(Data extracted from a collection)
>>
(** The gross amount of a party whose percentage is 0, for a finite
    damage: a zero. *)
Lemma bruto_sin_responsabilidad (danos factor : float) :
  is_finite danos = true ->
  (exists m e, Prim2SF factor = S754_finite false m e) ->
  exists s, Prim2SF (0 / 100 * danos * factor)%float = S754_zero s.
Proof.
  intros Hfin (m & e & Hfactor).
  replace (0 / 100)%float with 0%float by (vm_compute; reflexivity).
  rewrite !mul_spec, Hfactor.
  replace (Prim2SF 0) with (S754_zero false) by (vm_compute; reflexivity).
  destruct (is_finite_Prim2SF danos Hfin) as [(s & ->) | (s & m' & e' & ->)];
    cbn; eauto.
Qed.

(** With a zero as gross amount, nothing is left after the deductible,
    whatever the deductible terms. *)
Lemma neto_sin_bruto (bruto porcentaje minimo : float) :
  (exists s, Prim2SF bruto = S754_zero s) ->
  Py.max 0 (bruto - Py.max (bruto * (porcentaje / 100)) minimo)%float
  = 0%float.
Proof.
  intros (s & Hbruto). unfold Py.max at 1.
  replace (0 <? _)%float with false; [reflexivity | ].
  symmetry. rewrite FloatAxioms.ltb_spec, sub_spec, Hbruto.
  replace (Prim2SF 0) with (S754_zero false) by (vm_compute; reflexivity).
  unfold Py.max.
  destruct (_ <? minimo)%float eqn:Hlt.
  - rewrite FloatAxioms.ltb_spec, mul_spec, Hbruto in Hlt.
    destruct (Prim2SF (porcentaje / 100)) as [s1 | s1 | | s1 m1 e1];
      destruct (Prim2SF minimo) as [s2 | s2 | | s2 m2 e2];
      cbn in Hlt; try discriminate Hlt;
      destruct s2; try discriminate Hlt; destruct s; reflexivity.
  - rewrite mul_spec, Hbruto.
    destruct (Prim2SF (porcentaje / 100)) as [s1 | s1 | | s1 m1 e1];
      destruct s; try destruct s1; reflexivity.
Qed.

Lemma round2_cero (x : float) :
  (exists s, Prim2SF x = S754_zero s) -> (Py.round2 x =? 0)%float = true.
Proof.
  intros (s & Hx). unfold Py.round2. rewrite Hx.
  rewrite FloatAxioms.eqb_spec, Hx. reflexivity.
Qed.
<<
Each record above needs to be reproduced exactly as written.

▶ _EXPECTED ANSWER_:
(** The gross amount of a party whose percentage is 0, for a finite
    damage: a zero. *)
Lemma bruto_sin_responsabilidad (danos factor : float) :
  is_finite danos = true ->
  (exists m e, Prim2SF factor = S754_finite false m e) ->
  exists s, Prim2SF (0 / 100 * danos * factor)%float = S754_zero s.
Proof.
  intros Hfin (m & e & Hfactor).
  replace (0 / 100)%float with 0%float by (vm_compute; reflexivity).
  rewrite !mul_spec, Hfactor.
  replace (Prim2SF 0) with (S754_zero false) by (vm_compute; reflexivity).
  destruct (is_finite_Prim2SF danos Hfin) as [(s & ->) | (s & m' & e' & ->)];
    cbn; eauto.
Qed.

(** With a zero as gross amount, nothing is left after the deductible,
    whatever the deductible terms. *)
Lemma neto_sin_bruto (bruto porcentaje minimo : float) :
  (exists s, Prim2SF bruto = S754_zero s) ->
  Py.max 0 (bruto - Py.max (bruto * (porcentaje / 100)) minimo)%float
  = 0%float.
Proof.
  intros (s & Hbruto). unfold Py.max at 1.
  replace (0 <? _)%float with false; [reflexivity | ].
  symmetry. rewrite FloatAxioms.ltb_spec, sub_spec, Hbruto.
  replace (Prim2SF 0) with (S754_zero false) by (vm_compute; reflexivity).
  unfold Py.max.
  destruct (_ <? minimo)%float eqn:Hlt.
  - rewrite FloatAxioms.ltb_spec, mul_spec, Hbruto in Hlt.
    destruct (Prim2SF (porcentaje / 100)) as [s1 | s1 | | s1 m1 e1];
      destruct (Prim2SF minimo) as [s2 | s2 | | s2 m2 e2];
      cbn in Hlt; try discriminate Hlt;
      destruct s2; try discriminate Hlt; destruct s; reflexivity.
  - rewrite mul_spec, Hbruto.
    destruct (Prim2SF (porcentaje / 100)) as [s1 | s1 | | s1 m1 e1];
      destruct s; try destruct s1; reflexivity.
Qed.

Lemma round2_cero (x : float) :
  (exists s, Prim2SF x = S754_zero s) -> (Py.round2 x =? 0)%float = true.
Proof.
  intros (s & Hx). unfold Py.round2. rewrite Hx.
  rewrite FloatAxioms.eqb_spec, Hx. reflexivity.
Qed.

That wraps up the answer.